JournalPlus lets traders tag entries with custom labels like “IPO day-1” or “lock-up expiration,” making it straightforward to filter and review all IPO-related trades as a group. The notes field supports logging IPO-specific context — offering price, lock-up date, spread width at entry — so the data is retrievable when the next IPO comes around.

Common Questions

What is an IPO in simple terms?

An IPO is when a private company sells shares to the public on a stock exchange for the first time. Before the IPO, only founders, employees, and investors own shares; after, anyone can buy them on the open market.

Can retail traders buy shares at the IPO price?

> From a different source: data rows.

(** ** C6: the signal-number limit *)

(** C6.  [signal_enable], [signal_ignore] and [signal_disable] halt
    fatally exactly when [s >= 32].  [signal_enable 31] returns normally,
    with bit 31 set in [activeSignals], [hasSignals] set, and one call of
    the kernel-side [tinygo_signal_enable 31] added to the trace. *)
Theorem signal_number_limit (s : Z) (st : state) :
  ((exists msg st', signal_enable s st = Fatal msg st') <-> 32 <= s)
  /\ ((exists msg st', signal_ignore s st = Fatal msg st') <-> 32 <= s)
  /\ ((exists msg st', signal_disable s st = Fatal msg st') <-> 32 <= s)
  /\ (32 <= s ->
      signal_enable s st = Fatal "unsupported signal number" st
      /\ signal_ignore s st = Fatal "unsupported signal number" st
      /\ signal_disable s st = Fatal "unsupported signal number" st)
  /\ exists st',
      signal_enable 31 st = Ok tt st'
      /\ Z.testbit (activeSignals st') 31 = true
      /\ activeSignals st' = Z.lor (activeSignals st) (2 ^ 31)
      /\ hasSignals st' = true
      /\ trace st' = trace st ++ [EvSignalEnable 31].
Proof.
  unfold signal_enable, signal_ignore, signal_disable, bind, runtimePanicAt,
    ret, modify, emit.
  split; [|split; [|split; [|split]]].
  - destruct (Z.geb_spec s 32) as [Hge|Hlt]; split.
    + intros _. lia.
    + intros _. eauto.
    + intros (msg & st' & H). discriminate.
    + intros H. lia.
  - destruct (Z.geb_spec s 32) as [Hge|Hlt]; split.
    + intros _. lia.
    + intros _. eauto.
    + intros (msg & st' & H). discriminate.
    + intros H. lia.
  - destruct (Z.geb_spec s 32) as [Hge|Hlt]; split.
    + intros _. lia.
    + intros _. eauto.
    + intros (msg & st' & H). discriminate.
    + intros H. lia.
  - intros Hs. destruct (Z.geb_spec s 32) as [Hge|Hlt]; [auto | lia].
  - eexists. split; [reflexivity|].
    cbn [activeSignals set_activeSignals set_hasSignals log hasSignals trace].
    rewrite IntFacts.shl32_one by lia.
    split; [|split; [|split]]; try reflexivity.
    rewrite Z.lor_spec, Z.pow2_bits_true by lia. apply orb_true_r.
Qed.
(** After the prompts nothing ends the process. *)
Lemma neverExits_provision (args : IArgs.t) (defaultData : IDefaultData.t)
    (s : setup) (c : choices) :
  neverExits (provision e args defaultData s c).
Proof. never_exits. Qed.

Lemma bind_Exit {A B} (m : M A) (k : A → M B) (w w' : world) (code : Z) :
  bind m k w = (Exit code, w') →
  m w = (Exit code, w') ∨ ∃ a w1, m w = (Return a, w1) ∧ k a w1 = (Exit code, w').
Proof.
  unfold bind. destruct (m w) as [[a|err|c] w1]; [|done|].
  - intros Hk. right. by exists a, w1.
  - intros [= -> ->]. by left.
Qed.

(** The [switch] ends the process only on a cancelled prompt, with code 1
    and before it has done anything. *)
Lemma choose_Exit (args : IArgs.t) (s : setup) (c : choices) (w w' : world) (code : Z) :
  choose e args s c w = (Exit code, w') →
  code = 1%Z ∧ w' = w ∧
  (useExternalTemplate s = true ∨ useDefaultData s = false) ∧
  (answer_appTemplate e = None ∨ answer_npmClient e = None ∨
   (∃ options, answer_registry e options = None) ∨
   (∃ placeholder, answer_pluginName e placeholder = None)).
Proof.
  unfold choose, internalTemplatePrompts, selectAppTemplate, selectNpmClient,
    selectRegistry, select, unpackTemplate, collaborator, bind, ret, process_exit.
  repeat case_match; intros [= <- <-]; simplify_eq; split_and!; eauto 6.
  all: destruct (useDefaultData s); by eauto.
Qed.

End Cancel.
(** * Records gateway: a shallow embedding of [backend/database/crud.py]

    The data-access layer of the knowledge-tracing backend, embedded as
    functions over an explicit relational store.  A table is the list of its
    rows in store order; a query is a pipeline of [filter], [order_by],
    [offset] and [limit] over that list; a function that takes the SQLAlchemy
    session [db] becomes a computation in the [Session] monad, which threads
    the store and carries the Python exception, if one is raised. *)

From Stdlib Require Import ZArith List String Ascii Bool Lia.
From Stdlib Require Import Permutation Sorted DecimalString Floats.
Import ListNotations.
Local Open Scope string_scope.
Local Open Scope Z_scope.

(** ** Python values

    Integers are unbounded ([Z]); a [str] is the sequence of the bytes of
    its UTF-8 encoding. *)

Module Py.

(** [datetime] values, as a count of microseconds.  A [datetime] object is
    always truthy, so [if start_date:] only tests for [None]. *)
Definition datetime := Z.

(** The one exception class the module raises. *)
Inductive exn : Type :=
| ValueError (msg : string).

Definition message (e : exn) : string :=
  match e with ValueError m => m end.

Inductive result (A : Type) : Type :=
| Ok (a : A)
| Raise (e : exn).
Arguments Ok {A} a.
Arguments Raise {A} e.

(** [f"{n}"] for an [int]. *)
Definition str (n : Z) : string := NilZero.string_of_int (Z.to_int n).

(** Truthiness of an [Optional[int]]: [None] and [0] are both falsy. *)
Definition truthy_int (o : option Z) : bool :=
  match o with
  | None => false
  | Some n => negb (n =? 0)
  end.

Definition truthy_nat (o : option nat) : bool :=
  match o with
  | None => false
  | Some n => negb (Nat.eqb n 0)
  end.

(** The values stored in the dictionaries the aggregation queries return. *)
Inductive value : Type :=
| VNone
| VInt (n : Z)
| VFloat (x : float)
| VStr (s : string).

(** A [dict] with string keys, in insertion order. *)
Definition dict := list (string * value).

Fixpoint get (d : dict) (k : string) : option value :=
  match d with
  | [] => None
  | (k', v) :: d' => if String.eqb k k' then Some v else get d' k
  end.

(** *** Floating point: [int / int], [float * int] and [round(x, 2)] *)

(** Conversion of an [int] to the nearest double, exact below [2^53]. *)
Definition float_of_int (n : Z) : float :=
  match n with
  | Z0 => PrimFloat.zero
  | Zpos p => SF2Prim (SpecFloat.binary_normalize 53 1024 (Zpos p) 0 false)
  | Zneg p => SF2Prim (SpecFloat.binary_normalize 53 1024 (Zneg p) 0 false)
  end.

(** True division of two [int]s: the correctly rounded quotient, computed
    here on the converted operands, which are exact below [2^53]. *)
Definition truediv (a b : Z) : float :=
  PrimFloat.div (float_of_int a) (float_of_int b).
Lemma detect_attaches_first_listed_hub_witness :
  ProximityScenario.flatKm 0 0 0 0 < ProximityScenario.flatKm 0 0 0 (1 # 100)
  /\ option_map Opportunity.nearestHubId
       (fst (fst (detectAbsorptionOpportunity ProximityScenario.totalKm
                    Scenario.env ProximityScenario.store "t1" 0 0)))
     = Some "h-far".
Proof.
  split; [reflexivity |].
  apply (detect_attaches_first_listed_hub ProximityScenario.totalKm
           (ProximityScenario.flatKm 0 0 0 (2 # 100))
           (ProximityScenario.flatKm 0 0 0 (1 # 100))
           (ProximityScenario.flatKm 0 0 0 0));
    reflexivity.
Defined.

(** With the same trucks and no hub, [detect] returns none. *)
Lemma detect_without_hub_example :
  detectAbsorptionOpportunity ProximityScenario.totalKm Scenario.env
    ProximityScenario.storeWithoutHub "t1" 0 0
  = (None, ProximityScenario.storeWithoutHub, []).
Proof. now apply detect_without_hub. Qed.

(* ================================================================== *)
(** * Further properties of the code *)

(** ** Cargo compatibility, continued *)

Lemma upperAscii_idempotent (c : ascii) :
  Js.upperAscii (Js.upperAscii c) = Js.upperAscii c.
Proof. destruct c as [[] [] [] [] [] [] [] []]; reflexivity. Qed.

Lemma toUpperCase_idempotent (s : string) :
  Js.toUpperCase (Js.toUpperCase s) = Js.toUpperCase s.
Proof.
  induction s as [| c s IH]; cbn [Js.toUpperCase]; [reflexivity |].
  now rewrite upperAscii_idempotent, IH.
Qed.

Lemma toUpperCase_empty (s : string) :
  Js.toUpperCase s = "" -> s = "".
Proof. destruct s; [reflexivity | discriminate]. Qed.
(** * Special-relativity simulation: the kinematics engine, the velocity
      mapper and the dual-clock animator of [src/App.jsx]

    The component [SpecialRelativitySimulation] is a React function
    component.  Its state is six [useState] cells and two [useRef] cells;
    its behaviour is four event handlers, two effects and the frame
    callback [animate].  The embedding below keeps that shape:

    - the cells are the fields of the record [AppState];
    - every handler, effect and callback is a function on [AppState];
    - a commit ([commit]) re-runs the effects whose dependency list changed,
      as React does after a render;
    - the host's [requestAnimationFrame] / [cancelAnimationFrame] are
      modelled by a queue of pending handles kept in the state.

    Numbers.  A JavaScript [Number] is an IEEE-754 double.  The embedding
    reads the arithmetic of the source over the real numbers [R]: [+], [-],
    [*], [/], [Math.sqrt] and [Math.pow(_, 4)] are the exact operations.
    Rounding, infinities and NaN are outside the model; every theorem below
    is a statement about the exact values the source's formulas denote.
    The source rounds the stationary seconds after every frame, so what is
    stated about runs of several frames is their order, or concerns deltas
    that are zero, single deltas, and sums of whole seconds. *)

From Stdlib Require Import Reals Lra List Bool Arith Sorted.
Import ListNotations.

Open Scope R_scope.

(** ** Kinematics (App.jsx, lines 16-19) *)

Module Kinematics.

(** [const gamma = 1 / Math.sqrt(1 - velocity * velocity);] *)
Definition gamma (velocity : R) : R :=
  1 / sqrt (1 - velocity * velocity).

(** [const lengthContraction = 1 / gamma;] *)
Definition lengthContraction (velocity : R) : R :=
  1 / gamma velocity.

(** [const timeDilation = gamma;] *)
Definition timeDilation (velocity : R) : R :=
  gamma velocity.

End Kinematics.
(** C9. When the [OwnerPC] header is missing or is not the configured
    secret, [GET /transactions] answers 401 and the world is left as it was:
    no ledger operation has been made.  When the header is the secret, the
    route runs the ledger query and answers 200 with its result, the stored
    transactions that satisfy every supplied filter (possibly none), and the
    ledger is unchanged. *)
Theorem list_transactions_gate :
  forall (w : World) (ownerpc : option string) (store : option Z)
         (pet_type purchaser purchase_id : option string),
    (ownerpc <> Some Transactions.OWNER_PC_SECRET ->
     Transactions.list_transactions ownerpc store pet_type purchaser purchase_id w
     = (Ok {| status := 401; body := ErrorJson "unauthorized" |}, w))
    /\ (ownerpc = Some Transactions.OWNER_PC_SECRET ->
        exists l w',
          Transactions.list_transactions ownerpc store pet_type purchaser purchase_id w
          = (Ok {| status := 200; body := TransactionsJson l |}, w')
          /\ PurchaseService.get_transactions store pet_type purchaser purchase_id w
             = (Ok l, w')
          /\ transactions w' = transactions w
          /\ (forall t, In t l <->
                exists d, In d (transactions w)
                          /\ satisfies store pet_type purchaser purchase_id d
                          /\ t = PurchaseService.to_transaction d)).
Proof.
  intros w ownerpc store pet_type purchaser purchase_id. split.
  - intros Hne. unfold Transactions.list_transactions, Transactions.differs.
    destruct ownerpc as [v|]; [|reflexivity].
    destruct (String.eqb_spec v Transactions.OWNER_PC_SECRET); [congruence | reflexivity].
  - intros ->.
    destruct (get_transactions_matching w store pet_type purchaser purchase_id)
      as (l & w' & Hget & Hledger & Hl).
    exists l, w'. repeat split; auto; try apply Hl.
    unfold Transactions.list_transactions. simpl.
    rewrite (bind_ok _ _ _ _ _ Hget). reflexivity.
Qed.

(** The same on the running example. *)
Lemma list_transactions_gate_witness :
  Some "guess" <> Some Transactions.OWNER_PC_SECRET
  /\ Transactions.list_transactions (Some "guess") (Some 1) None None None
       after_first_purchase
     = (Ok {| status := 401; body := ErrorJson "unauthorized" |}, after_first_purchase)
  /\ Some "LovesPetsL2M3n4" = Some Transactions.OWNER_PC_SECRET
  /\ exists l w',
      Transactions.list_transactions (Some "LovesPetsL2M3n4") (Some 1) None None None
        after_first_purchase
      = (Ok {| status := 200; body := TransactionsJson l |}, w')
      /\ PurchaseService.get_transactions (Some 1) None None None after_first_purchase
         = (Ok l, w')
      /\ transactions w' = transactions after_first_purchase
      /\ (forall t, In t l <->
            exists d, In d (transactions after_first_purchase)
                      /\ satisfies (Some 1) None None None d
                      /\ t = PurchaseService.to_transaction d).
Proof.
  assert (Hne : Some "guess" <> Some Transactions.OWNER_PC_SECRET) by discriminate.
  split; [exact Hne|]. split.
  - exact (proj1 (list_transactions_gate after_first_purchase (Some "guess")
                    (Some 1) None None None) Hne).
  - split; [reflexivity|].
    exact (proj2 (list_transactions_gate after_first_purchase (Some "LovesPetsL2M3n4")
                    (Some 1) None None None) eq_refl).
Defined.

(** The purchase-id of a response, used as a filter, finds the record of
    that purchase. *)
Example purchase_id_finds_the_record :
  fst (Transactions.list_transactions (Some "LovesPetsL2M3n4") None None None
         (Some (resp_purchase_id first_response)) after_first_purchase)
  = Ok {| status := 200;
          body := TransactionsJson
                    [ {| tx_purchaser := "Ana"; tx_pet_type := "Poodle"; tx_store := 1;
                         tx_purchase_id := "000000000000000000001000" |} ] |}.
Proof. vm_compute. reflexivity. Qed.

(** ** Validation of the purchase request *)

(** C4, as the specification has it, fails for an empty pet name: the request
    is accepted without a store, the inventories are searched and a pet is
    sold. *)
Lemma empty_pet_name_without_store_is_served :
  req_pet_name Scenario.ana_empty_name = Some ""
  /\ req_store Scenario.ana_empty_name = None
  /\ validate_pet_name_requires_store Scenario.ana_empty_name = Ok Scenario.ana_empty_name
  /\ fst (Purchases.post Scenario.json Scenario.ana_empty_name Scenario.world)
     = Ok {| status := 201;
             body := PurchaseJson {| resp_purchaser := "Ana"; resp_pet_type := "Poodle";
                                     resp_store := 1; resp_pet_name := "Jamie";
                                     resp_purchase_id := "000000000000000000001000" |} |}
  /\ trace (snd (Purchases.post Scenario.json Scenario.ana_empty_name Scenario.world))
     = [Http (GetPetTypes 1);
        Http (GetPetsForType 1 "0000000000000000000004d2");
        Http (DeletePet 1 "0000000000000000000004d2" "Jamie");
        LedgerInsert {| doc_id := 4096%N; doc_purchaser := "Ana";
                        doc_pet_type := "Poodle"; doc_store := 1 |}].
Proof.
  split; [reflexivity|]. split; [reflexivity|]. split; [reflexivity|].
  split; vm_compute; reflexivity.
Qed.
(** * Conversation orchestration and context retrieval of the chatbot backend

    A shallow embedding of [app/models/chat.py], [app/services/mongodb.py]
    and [app/services/chatbot.py], followed by the properties of the turn
    pipeline: retrieval, turn classification, prompt construction,
    persistence and the conversation listing.

    Conventions of the embedding.
    - A Python [str] is a [string]; one character of the model stands for
      one character of the Python string.
    - A [datetime] is an instant on an integer time line ([Z]);
      [isoformat] renderings are kept as the instant itself.
    - Similarity scores are binary64 floats, compared with the primitive
      float comparison like Python's [>].
    - The content of a LangChain message is a [str].  LangChain also
      allows a list of content blocks, which the validation of
      [ChatMessage] would refuse when a reply is stored; that form is not
      modelled, so in the embedding [_convert_from_langchain_message]
      cannot fail.  The lemmas named [_run] describe runs of the
      embedding.  The theorems on turns do not lean on this: they say
      what a turn answers and stores when it returns and what it leaves
      when it raises, and say that it returns only where the reply is
      the placeholder of [build_topic_node], a [str].
    - The MongoDB collection is the list of its documents in natural
      order.  Every document is written by [save_conversation], whose
      [$set] carries all five fields of the model, so a document is a
      [ConversationHistory].  Driver errors ([PyMongoError]) are not
      modelled; the [collection is None] guards are.
    - Effects are threaded through a state-and-exception monad over
      [World]; the calls made to the collaborators (language model,
      vector index, web search) are logged in the world so that
      statements about what was sent, and how often, can be made. *)

From Stdlib Require Import Bool List String Ascii ZArith Lia.
From Stdlib Require Import Sorting.Sorted Sorting.Permutation.
From Stdlib Require Import Floats.PrimFloat.
Set Warnings "-inexact-float".
Import ListNotations.
Open Scope string_scope.
Open Scope Z_scope.

Set Implicit Arguments.

(** ** Data model ([app/models/chat.py]) *)

Definition datetime := Z.

Record ChatMessage := mkChatMessage {
  role : string;
  content : string;
  timestamp : datetime
}.

Record ConversationHistory := mkConversationHistory {
  conversation_id : string;
  messages : list ChatMessage;
  title : option string;
  created_at : datetime;
  updated_at : datetime
}.

(** ** LangChain messages

    [_convert_from_langchain_message] distinguishes [HumanMessage],
    [AIMessage] and everything else, so a [BaseMessage] is its class and
    its content. *)

Inductive MessageClass := HumanMessage | AIMessage | OtherMessage.

Record BaseMessage := mkBaseMessage {
  msg_class : MessageClass;
  msg_content : string
}.

(** What a graph node may put in its ["messages"] update: a message
    object, or a bare string ([build_topic_node] does that on failure). *)
Inductive MessageLike :=
| IsMessage (m : BaseMessage)
| IsStr (s : string).

(** A document returned by the vector store, with its similarity score. *)
Record Document := mkDocument { page_content : string }.

(** ** Exceptions *)

Inductive Exception :=
| ValueError (msg : string)
| IndexError
| AttributeError
| CollaboratorError (msg : string).

(** ** The world: store, clock, id source and call logs *)

Record World := mkWorld {
  collection : option (list ConversationHistory);
  clock : datetime;
  uuid_count : nat;
  llm_calls : list (list BaseMessage);
  vector_calls : list string;
  web_calls : list string
}.

Definition set_collection (c : option (list ConversationHistory)) (w : World) : World :=
  mkWorld c (clock w) (uuid_count w) (llm_calls w) (vector_calls w) (web_calls w).

Definition set_clock (t : datetime) (w : World) : World :=
  mkWorld (collection w) t (uuid_count w) (llm_calls w) (vector_calls w) (web_calls w).

Definition set_uuid_count (n : nat) (w : World) : World :=
  mkWorld (collection w) (clock w) n (llm_calls w) (vector_calls w) (web_calls w).

Definition log_llm (ms : list BaseMessage) (w : World) : World :=
  mkWorld (collection w) (clock w) (uuid_count w) (llm_calls w ++ [ms])
          (vector_calls w) (web_calls w).

Definition log_vector (q : string) (w : World) : World :=
  mkWorld (collection w) (clock w) (uuid_count w) (llm_calls w)
          (vector_calls w ++ [q]) (web_calls w).

Definition log_web (q : string) (w : World) : World :=
  mkWorld (collection w) (clock w) (uuid_count w) (llm_calls w)
          (vector_calls w) (web_calls w ++ [q]).

(** ** State-and-exception monad

    A computation runs in a world and ends either with a value or with a
    raised exception; in both cases the effects performed so far stay. *)

Inductive Outcome (A : Type) :=
| Returned (a : A)
| Raised (e : Exception).
Arguments Raised {A} e.

Definition M (A : Type) := World -> Outcome A * World.

Definition ret {A} (a : A) : M A := fun w => (Returned a, w).

Definition raise {A} (e : Exception) : M A := fun w => (Raised e, w).

Definition bind {A B} (m : M A) (k : A -> M B) : M B :=
  fun w =>
    match m w with
    | (Returned a, w') => k a w'
    | (Raised e, w') => (Raised e, w')
    end.

(** [try: m except Exception: h] *)
Definition try_except {A} (m : M A) (h : Exception -> M A) : M A :=
  fun w =>
    match m w with
    | (Returned a, w') => (Returned a, w')
    | (Raised e, w') => h e w'
    end.

Definition get_world : M World := fun w => (Returned w, w).

Definition modify (f : World -> World) : M unit := fun w => (Returned tt, f w).

Declare Scope monad_scope.
Delimit Scope monad_scope with monad.
Notation "x <- m ;; k" := (bind m (fun x => k))
  (at level 61, m at next level, right associativity) : monad_scope.
Notation "' pat <- m ;; k" := (bind m (fun x => match x with pat => k end))
  (at level 61, pat pattern, m at next level, right associativity) : monad_scope.
Notation "m ;;; k" := (bind m (fun _ => k))
  (at level 61, right associativity) : monad_scope.
Open Scope monad_scope.

(** ** Python string helpers *)

Definition nl : string := String (ascii_of_nat 10) EmptyString.

(** [sep.join(parts)] *)
Fixpoint join (sep : string) (parts : list string) : string :=
  match parts with
  | [] => ""
  | [s] => s
  | s :: rest => s ++ sep ++ join sep rest
  end.

(** [s[:n]] *)
Fixpoint take_prefix (n : nat) (s : string) : string :=
  match n, s with
  | O, _ => ""
  | _, EmptyString => ""
  | S n', String c s' => String c (take_prefix n' s')
  end.
(** * SWAP_analysis: the cleaning routine and the plot filters of tools.py

    A shallow embedding of [cleanup_redox], [plot_redox] and [plot_temp]
    (src/tools.py) and the properties of the specification that concern
    them.

    Conventions of the embedding.
    - A pandas frame is rectangular; here it is a list of rows, each a list
      of cells, and a cell outside a row reads as the missing value, which is
      how the readers pad short rows.
    - float64 values are exact rationals plus the marker [NaN] (np.nan);
      rounding and infinities are not modelled.
    - Time stamps are nanoseconds since the epoch, as in datetime64[ns],
      plus [NaT].
    - The text parsers of pandas (numbers, date-times) are parameters of the
      development: every theorem holds for any parser. Two small parsers
      for the logger's own formats ([Logger]) serve the examples.
    - Exceptions are values of [PyErr]; a function that can raise returns
      [res].
    - A rename map can take the label Time from the time column and give it
      to a measurement column. The text cells of that column are then the
      index, and pandas reads the first and the last of them as dates for
      [date_range]. Cells that read as dates are not modelled: the bound is
      refused (ValueError), as it is for a cell that is no date. *)

From Stdlib Require Import ZArith QArith List String Ascii Bool Arith Lia.
From Stdlib Require Import Sorted.
Import ListNotations.
(** X17.  The last resort is taken only when nothing better exists: when
    a wikitable of the page passes the loose test, the table returned
    passes the loose test. *)
Theorem returned_table_is_roster (soup : node) :
  (exists w, In w (page_wikitables soup) /\ is_player_table w false = true) ->
  exists t, find_first_team_table soup = Some t
            /\ is_player_table t false = true.
Proof.
  intros (w & Hw & Hloose).
  assert (Hstrict : forall t, is_player_table t true = true ->
                              is_player_table t false = true).
  { intros t Ht. destruct (is_player_table t false) eqn:Hl; [reflexivity |].
    apply is_player_table_not_loose in Hl. congruence. }
  pose proof (scan_headlines_quality None (headline_sites [] soup)) as Hscan.
  unfold find_first_team_table. fold (page_wikitables soup).
  destruct (scan_headlines None (headline_sites [] soup)) as [t | [fb|]].
  - exists t. split; [reflexivity | apply Hstrict, Hscan].
  - exists fb. split; [reflexivity |]. destruct Hscan as [Hscan | Hscan];
      [discriminate | exact Hscan].
  - destruct (List.find (fun t => is_player_table t true) (page_wikitables soup))
      as [t|] eqn:Hs.
    { exists t. split; [reflexivity |]. apply find_some in Hs as [_ Hs].
      apply Hstrict, Hs. }
    destruct (List.find (fun t => is_player_table t false) (page_wikitables soup))
      as [t|] eqn:Hl.
    { exists t. split; [reflexivity |]. apply find_some in Hl as [_ Hl]. exact Hl. }
    pose proof (find_none _ _ Hl w Hw) as Hnone. simpl in Hnone. congruence.
Qed.

End Quality.

Lemma returned_table_is_roster_witness :
  exists t,
    find_first_team_table (U := ascii_unicode) Sample.page_without_heading = Some t
    /\ is_player_table (U := ascii_unicode) t false = true.
Proof.
  apply (returned_table_is_roster (U := ascii_unicode) Sample.page_without_heading).
  exists Sample.loose_table. split; [vm_compute; right; left | vm_compute];
    reflexivity.
Defined.

(** ** Extracted values *)

Lemma ascii_isspace_upper (c : char) :
  ascii_isspace (ascii_upper_char c) = ascii_isspace c.
Proof.
  unfold ascii_upper_char, ascii_isspace.
  destruct ((97 <=? c) && (c <=? 122))%N eqn:Hlower; [|reflexivity].
  apply andb_true_iff in Hlower as [Hlo Hhi].
  apply N.leb_le in Hlo, Hhi.
  repeat match goal with
         | |- context [(?a <=? ?b)%N] => destruct (N.leb_spec a b)
         end; simpl; try reflexivity; lia.
Qed.

Lemma ascii_lstrip_upper (s : pystr) :
  lstrip (U := ascii_unicode) (map ascii_upper_char s)
  = map ascii_upper_char (lstrip (U := ascii_unicode) s).
Proof.
  induction s as [|c s IH]; [reflexivity |].
  cbn [map lstrip isspace ascii_unicode].
  rewrite ascii_isspace_upper. destruct (ascii_isspace c); [exact IH | reflexivity].
Qed.

(** The ASCII runtime obeys the three laws. *)
Lemma ascii_runtime_laws : runtime_laws (U := ascii_unicode).
Proof.
  unfold runtime_laws. repeat split.
  - intros s Hs. cbn [upper ascii_unicode].
    assert (Hstrip : strip (U := ascii_unicode) (map ascii_upper_char s)
                     = map ascii_upper_char (strip (U := ascii_unicode) s)).
    { unfold strip, rstrip.
      rewrite ascii_lstrip_upper, <- map_rev, ascii_lstrip_upper, map_rev.
      reflexivity. }
    rewrite Hstrip. destruct (strip (U := ascii_unicode) s); [congruence | discriminate].
  - intros c. cbn [isdecimal isspace ascii_unicode].
    unfold ascii_isdigit, ascii_isspace. intros Hd.
    apply andb_true_iff in Hd as [Hlo Hhi]. apply N.leb_le in Hlo, Hhi.
    repeat match goal with
           | |- context [(?a <=? ?b)%N] => destruct (N.leb_spec a b)
           end; simpl; try reflexivity; lia.
  - intros c Hlo Hhi. cbn [isspace ascii_unicode]. unfold ascii_isspace.
    repeat match goal with
           | |- context [(?a <=? ?b)%N] => destruct (N.leb_spec a b)
           end; simpl; try reflexivity; lia.
Qed.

Rarely. IPO allocations at the offering price go almost entirely to institutional investors and preferred brokerage clients. Retail traders typically first access the stock when it opens for trading, often at a significant premium to the offering price.

What is an IPO lock-up period?

A lock-up period is a contractual restriction — typically 90 to 180 days — that bars insiders (founders, employees, VCs) from selling shares after the IPO. When the lock-up expires, increased selling pressure frequently drives the stock lower.

What is a broken IPO?

A broken IPO occurs when a stock opens below its offering price, signaling weak institutional demand. Uber priced at $45 in May 2019, opened at $42, and continued falling to $26 within six months — a textbook broken IPO.

Should traders buy a stock on its IPO day?

Many experienced traders avoid the first hour of IPO trading due to wide bid-ask spreads and erratic price discovery. Waiting until day 2–5 for a base to form before entering is a common approach to reduce noise-driven losses.